El 11 de agosto, la Iglesia católica conmemora a Santa Clara de Asís, reconocida por su amor profundo y entrega absoluta a Dios. Clara, discípula cercana de San Francisco de Asís, rechazó las riquezas y honores mundanos para vivir en una unión íntima con el Señor, siguiendo siempre la voluntad divina.
En esta fecha, se recuerda su ejemplo como una invitación a no vivir el cristianismo de manera superficial ni acomodada a los placeres efímeros del mundo. Santa Clara, según la reflexión del día, “nos invita a vivir el cristianismo no como algo superficial, sino en su radicalidad, sin acomodarnos a este mundo de placeres vanos”.
La fe en el mensaje de Santa Clara
El mensaje de Santa Clara se inscribe en un contexto de llamados espirituales recientes que también evocan la entrega total a la fe. Por ejemplo, el 10 de agosto se recordó a San Lorenzo, diácono y mártir, quien representa la disposición a seguir a Cristo sin reservas, incluso aceptando el sufrimiento y la persecución.

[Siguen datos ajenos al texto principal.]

Lemma collect_mids n buf mids parts tl :
  Forall2 middle mids parts → len buf + len (concat parts) < n →
  collect n buf (mids ++ tl) =
    ('(b, v, r) ← collect n (buf ++ concat parts) tl; Ok (b, (set_fragN <$> mids) ++ v, r)).
Proof.
  intros H. revert buf. induction H as [|f part mids parts Hf H IH]; intros buf Hb; cbn [concat app] in *.
  - rewrite app_nil_r. by destruct (collect n buf tl) as [[[??]?]| |].
  - rewrite len_app in *. cbn [collect]. pose proof (len_nonneg (concat parts)). pose proof (len_nonneg part).
    replace (len buf <? n) with true by lia. rewrite intMin_eq, (mid_len _ _ Hf).
    destruct (mid_raw _ _ Hf) as (hdr & stale & Hh & Hraw). rewrite Hraw. unfold sigHdrSize.
    rewrite (sub_mid hdr) by lia. go_cbn. rewrite IH by (rewrite len_app; lia). rewrite <- app_assoc.
    destruct (collect n _ tl) as [[[??]?]| |]; done.
Qed.

Lemma process_last_snoc es e e' sent :
  ProcessCompletePkts e = Ok (e', sent) → process_last (es ++ [e]) = Ok (es ++ [e'], sent).
Proof.
  intros He. induction es as [|x es IH]; cbn [process_last app]; [by rewrite He|].
  rewrite IH. destruct es; done.
Qed.

Lemma removeProcessed_app a b :
  Forall (λ e, Processed e = true) a →
  removeProcessed_ (a ++ b) = let '(kept, freed) := removeProcessed_ b in (kept, (Release <$> a) ++ freed).
Proof.
  induction 1 as [|e a He _ IH]; cbn; [by destruct (removeProcessed_ b)|].
  rewrite IH. destruct (removeProcessed_ b). by rewrite He.
Qed.
(** The configuration of an interface in [InterfaceLatencies],
    [InterfaceBandwidths], [InterfaceSboms] and the like: a value for the link and
    values towards other interfaces.  A nil map is kept apart from an empty one:
    it cannot be written to. *)
Record Interface := mkIf {
  Inter : Z;
  Intra : option (gmap Z Z)
}.
(** [InterfaceHops] has no value for the link. *)
Record InterfaceHops := mkHops { HopsIntra : option (gmap Z Z) }.

Record t := mk {
  Latency : gmap Z Interface;
  Bandwidth : gmap Z Interface;
  CarbonIntensity : gmap Z Interface;
  Sbom : gmap Z Interface;
  Vuln : gmap Z Interface;
  Fixed : gmap Z Interface;
  Affected : gmap Z Interface;
  LinkType : gmap Z Z;
  Geo : gmap Z GeoCoordinates;
  Hops : gmap Z InterfaceHops;
  Note : gostring
}.

(** ** Cleaning *)

Section order.
(** The order in which the maps are iterated. *)
Context (order : ∀ V : Type, gmap Z V → list (Z * V)).

(** The entries of a map that may be nil. *)
Definition entries (m : option (gmap Z Z)) : gmap Z Z := default ∅ m.

(** Whether the value [v] for a pair of interfaces replaces the one for the pair
    the other way round. *)
Definition replaces (conservative : Z → Z → bool) (v : Z) (transposed : option Z) : bool :=
  match transposed with None => true | Some vTransposed => conservative v vTransposed end.

(** The body of the inner loop: the value [v] from [i] to [j]. *)
Definition transpose (conservative : Z → Z → bool) (i j v : Z) (m : gmap Z Interface) : gmap Z Interface :=
  match m !! j with
  | None => m
  | Some other =>
      let intra := entries (Intra other) in
      <[j := mkIf (Inter other)
               (Some (if replaces conservative v (intra !! i) then <[i := v]> intra else intra))]> m
  end.

(** The body of the outer loop: the entry of [i] without a value to itself is
    transposed. *)
Definition symmetrize_one (conservative : Z → Z → bool) (m : gmap Z Interface) (i : Z) : gmap Z Interface :=
  match m !! i with
  | None => m
  | Some sub =>
      let intra := delete i <$> Intra sub in
      foldl (λ m '(j, v), transpose conservative i j v m) (<[i := mkIf (Inter sub) intra]> m)
        (order Z (entries intra))
  end.

(** The loop over the interfaces: their number does not change on the way. *)
Definition symmetrize (conservative : Z → Z → bool) (m : gmap Z Interface) : gmap Z Interface :=
  foldl (symmetrize_one conservative) m (order _ m).*1.

(** Longer latencies and lower values are taken for more conservative. *)
Definition symmetrizeLatency : gmap Z Interface → gmap Z Interface := symmetrize (λ v t, t <? v).
Definition symmetrizeBandwidth : gmap Z Interface → gmap Z Interface := symmetrize (λ v t, v <? t).
Definition symmetrizeCarbonIntensity : gmap Z Interface → gmap Z Interface := symmetrize (λ v t, v <? t).
Definition symmetrizeSbom : gmap Z Interface → gmap Z Interface := symmetrize (λ v t, v <? t).
Definition symmetrizeVuln : gmap Z Interface → gmap Z Interface := symmetrize (λ v t, v <? t).
Definition symmetrizeFixed : gmap Z Interface → gmap Z Interface := symmetrize (λ v t, v <? t).
Definition symmetrizeAffected : gmap Z Interface → gmap Z Interface := symmetrize (λ v t, v <? t).
Lemma elem_of_triples intra inter p a b v :
  (a, b, v) ∈ triples intra inter p ↔ announces intra inter p a b v.
Proof.
  unfold triples, entry_triples. rewrite list_elem_of_In, in_flat_map. split.
  - intros (e & He%list_elem_of_In & Hin%list_elem_of_In). destruct (static_info e) as [s|] eqn:Es; [|by apply not_elem_of_nil in Hin].
    apply elem_of_app in Hin as [Hin|Hin]; apply list_elem_of_fmap in Hin as ([ifid w] & [= -> -> ->] & Hin%elem_of_order);
      by econstructor.
  - intros [e s ifid w He Es Hv|e s ifid w He Es Hv]; exists e; (split; [by apply list_elem_of_In|]); rewrite Es;
      apply list_elem_of_In, elem_of_app; [left|right]; apply list_elem_of_fmap; exists (ifid, w);
      (split; [done|by apply elem_of_order]).
Qed.

Lemma gather_eq add intra inter p :
  gather order add intra inter p = foldl (λ m '(a, b, v), add m a b v) ∅ (triples intra inter p).
Proof.
  unfold gather, triples. generalize (∅ : gmap hopKey Z). induction (ASEntries p) as [|e l IH]; intros m; [done|].
  cbn [foldl flat_map]. rewrite foldl_app, <- IH. f_equal. unfold entry_triples.
  destruct (static_info e) as [s|]; [|done]. cbv zeta. rewrite foldl_app, !foldl_fmap. symmetry.
  rewrite (foldl_same _ (λ m '(ifid, v), add m (egress_interface e) (mkIf ifid (Local e)) v) (order Z (intra s)))
    by by intros ? []. apply foldl_same. by intros ? [].
Qed.

(** ** The most conservative value wins *)

Section conservative.
Context (skip : Z → bool) (replaces : Z → Z → bool).
Hypothesis replaces_irrefl : ∀ v, replaces v v = false.
Hypothesis replaces_trans : ∀ u v w, replaces u v = true → replaces u w = false → replaces v w = false.

Definition counts (a b : PathInterface) (v : Z) : Prop := ID a ≠ 0 ∧ ID b ≠ 0 ∧ skip v = false.

Lemma add_hop_lookup m a b v k :
  add_hop skip replaces m a b v !! k =
  if decide (counts a b v ∧ k = makeHopKey a b)
  then Some (match m !! k with None => v | Some w => if replaces w v then v else w end)
  else m !! k.
Proof.
  unfold add_hop, counts. destruct (Z.eqb_spec (ID a) 0), (Z.eqb_spec (ID b) 0); cbn;
    try (rewrite decide_False by tauto; done).
  destruct (skip v); [by rewrite decide_False by naive_solver|].
  destruct (decide (k = makeHopKey a b)) as [->|Hk].
  - rewrite decide_True by done. destruct (m !! makeHopKey a b) as [w|] eqn:E; [|by rewrite lookup_insert_eq].
    destruct (replaces w v); [by rewrite lookup_insert_eq|done].
  - rewrite decide_False by naive_solver. destruct (m !! makeHopKey a b) as [w|]; [|by rewrite lookup_insert_ne].
    destruct (replaces w v); [by rewrite lookup_insert_ne|done].
Qed.

(** [m] has the most conservative value of the triples. *)
Definition most_conservative (l : list (PathInterface * PathInterface * Z)) (m : gmap hopKey Z) : Prop :=
  (∀ a b v, (a, b, v) ∈ l → counts a b v → ∃ w, m !! makeHopKey a b = Some w ∧ replaces w v = false) ∧
  (∀ k w, m !! k = Some w → ∃ a b, (a, b, w) ∈ l ∧ counts a b w ∧ k = makeHopKey a b).

Lemma foldl_conservative l :
  most_conservative l (foldl (λ m '(a, b, v), add_hop skip replaces m a b v) ∅ l).
Proof.
  induction l as [|[[a b] v] l [IH1 IH2]] using rev_ind.
  { split; [by intros a b v ?%not_elem_of_nil|].
    intros k w Hk. cbn [foldl] in Hk. by rewrite lookup_empty in Hk. }
  rewrite foldl_snoc. set (m := foldl _ _ l) in *. split.
  - intros a' b' v' Hin Hc. rewrite add_hop_lookup. apply elem_of_app in Hin as [Hin|Hin%list_elem_of_singleton].
    + destruct (IH1 _ _ _ Hin Hc) as (w & Hw & Hr). rewrite Hw.
      destruct (decide _); [|by exists w]. eexists. split; [done|].
      destruct (replaces w v) eqn:E; [by eapply replaces_trans|done].
    + injection Hin as -> -> ->. rewrite decide_True by done. eexists. split; [done|].
      destruct (m !! _) as [w|]; [|done]. by destruct (replaces w v) eqn:E.
  - intros k w Hk. rewrite add_hop_lookup in Hk. destruct (decide _) as [[Hc ->]|].
    + injection Hk as Hk. destruct (m !! makeHopKey a b) as [w'|] eqn:Em.
      * destruct (replaces w' v); subst.
        { exists a, b. split_and!; [set_solver|done|done]. }
        destruct (IH2 _ _ Em) as (a' & b' & Hin & ? & ?). exists a', b'. split_and!; [set_solver|done|done].
      * subst. exists a, b. split_and!; [set_solver|done|done].
    + destruct (IH2 _ _ Hk) as (a' & b' & Hin & ? & ?). exists a', b'. split_and!; [set_solver|done|done].
Qed.

(** The value that is looked up for a pair of interfaces. *)
Definition conservative_value (intra inter : Extension → gmap Z Z) (p : pathInfo) (a b : PathInterface) (x : option Z) : Prop :=
  (∀ v, announced intra inter p a b v → skip v = false → ∃ w, x = Some w ∧ replaces w v = false) ∧
  (∀ w, x = Some w → announced intra inter p a b w ∧ skip w = false).

Lemma gather_conservative intra inter p a b :
  ID a ≠ 0 → ID b ≠ 0 →
  conservative_value intra inter p a b (gather order (add_hop skip replaces) intra inter p !! makeHopKey a b).
Proof.
  intros Ha Hb. rewrite gather_eq. destruct (foldl_conservative (triples intra inter p)) as [H1 H2]. split.
  - intros v [Hv|Hv] Hs; apply elem_of_triples in Hv; destruct (H1 _ _ _ Hv) as (w & Hw & Hr); try done.
    + by exists w.
    + exists w. split; [|done]. rewrite <- Hw. f_equal. apply makeHopKey_eq. by right.
  - intros w Hw. destruct (H2 _ _ Hw) as (a' & b' & Hin%elem_of_triples & (_ & _ & Hs) & Hk).
    split; [|done]. apply makeHopKey_eq in Hk as [[-> ->]|[-> ->]]; [by left|by right].
Qed.
End conservative.

Lemma look_up_lookup unset m p i a b :
  consecutive (Interfaces p) !! i = Some (a, b) → look_up unset m p !! i = Some (default unset (m !! makeHopKey a b)).
Proof. intros H. unfold look_up. by rewrite list_lookup_fmap, H. Qed.

End order.

(** [x] is the largest value that is announced for a hop, or [unset] when none is. *)
Definition largest (intra inter : Extension → gmap Z Z) (p : pathInfo) (a b : PathInterface) (unset x : Z) : Prop :=
  (∀ v, announced intra inter p a b v → v ≤ x) ∧ (announced intra inter p a b x ∨ x = unset).

Lemma conservative_largest skip intra inter p a b x unset :
  conservative_value skip (λ ex v, ex <? v) intra inter p a b x →
  (∀ v, announced intra inter p a b v → unset ≤ v ∧ (skip v = true → v = unset)) →
  largest intra inter p a b unset (default unset x).
Proof.
  intros [H1 H2] Hv. split.
  - intros v Ha. destruct (Hv v Ha) as [Hge Hs]. destruct (skip v) eqn:E.
    + rewrite (Hs eq_refl). destruct x as [w|]; cbn; [|lia]. by apply Hv, H2.
    + destruct (H1 v Ha E) as (w & -> & Hr). cbn. lia.
  - destruct x as [w|]; [left; by apply H2|by right].
Qed.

De igual modo, las reflexiones de días previos destacan la importancia de la oración para fortalecer la fe y superar las adversidades. En el decimonoveno domingo del tiempo ordinario, se enfatizó que, para caminar sobre las aguas y vencer las dificultades, es necesario prepararse con una intensa oración que mantenga firme la confianza en el poder de Dios.
Asimismo, se invita a no limitar la fe a expectativas pequeñas, recordando que “si tuvieran la fe del tamaño de una semilla de mostaza, nada sería imposible para ustedes”. Este llamado a una fe profunda y sin límites complementa el ejemplo de Santa Clara, quien vivió plenamente esa entrega radical a Dios.
En conjunto, estas conmemoraciones y reflexiones motivan a los creyentes a renovar su compromiso con una vida de fe auténtica, marcada por la oración, la entrega y la confianza plena en el poder divino. Santa Clara de Asís permanece como un símbolo de esta llamada a vivir el cristianismo en toda su radicalidad.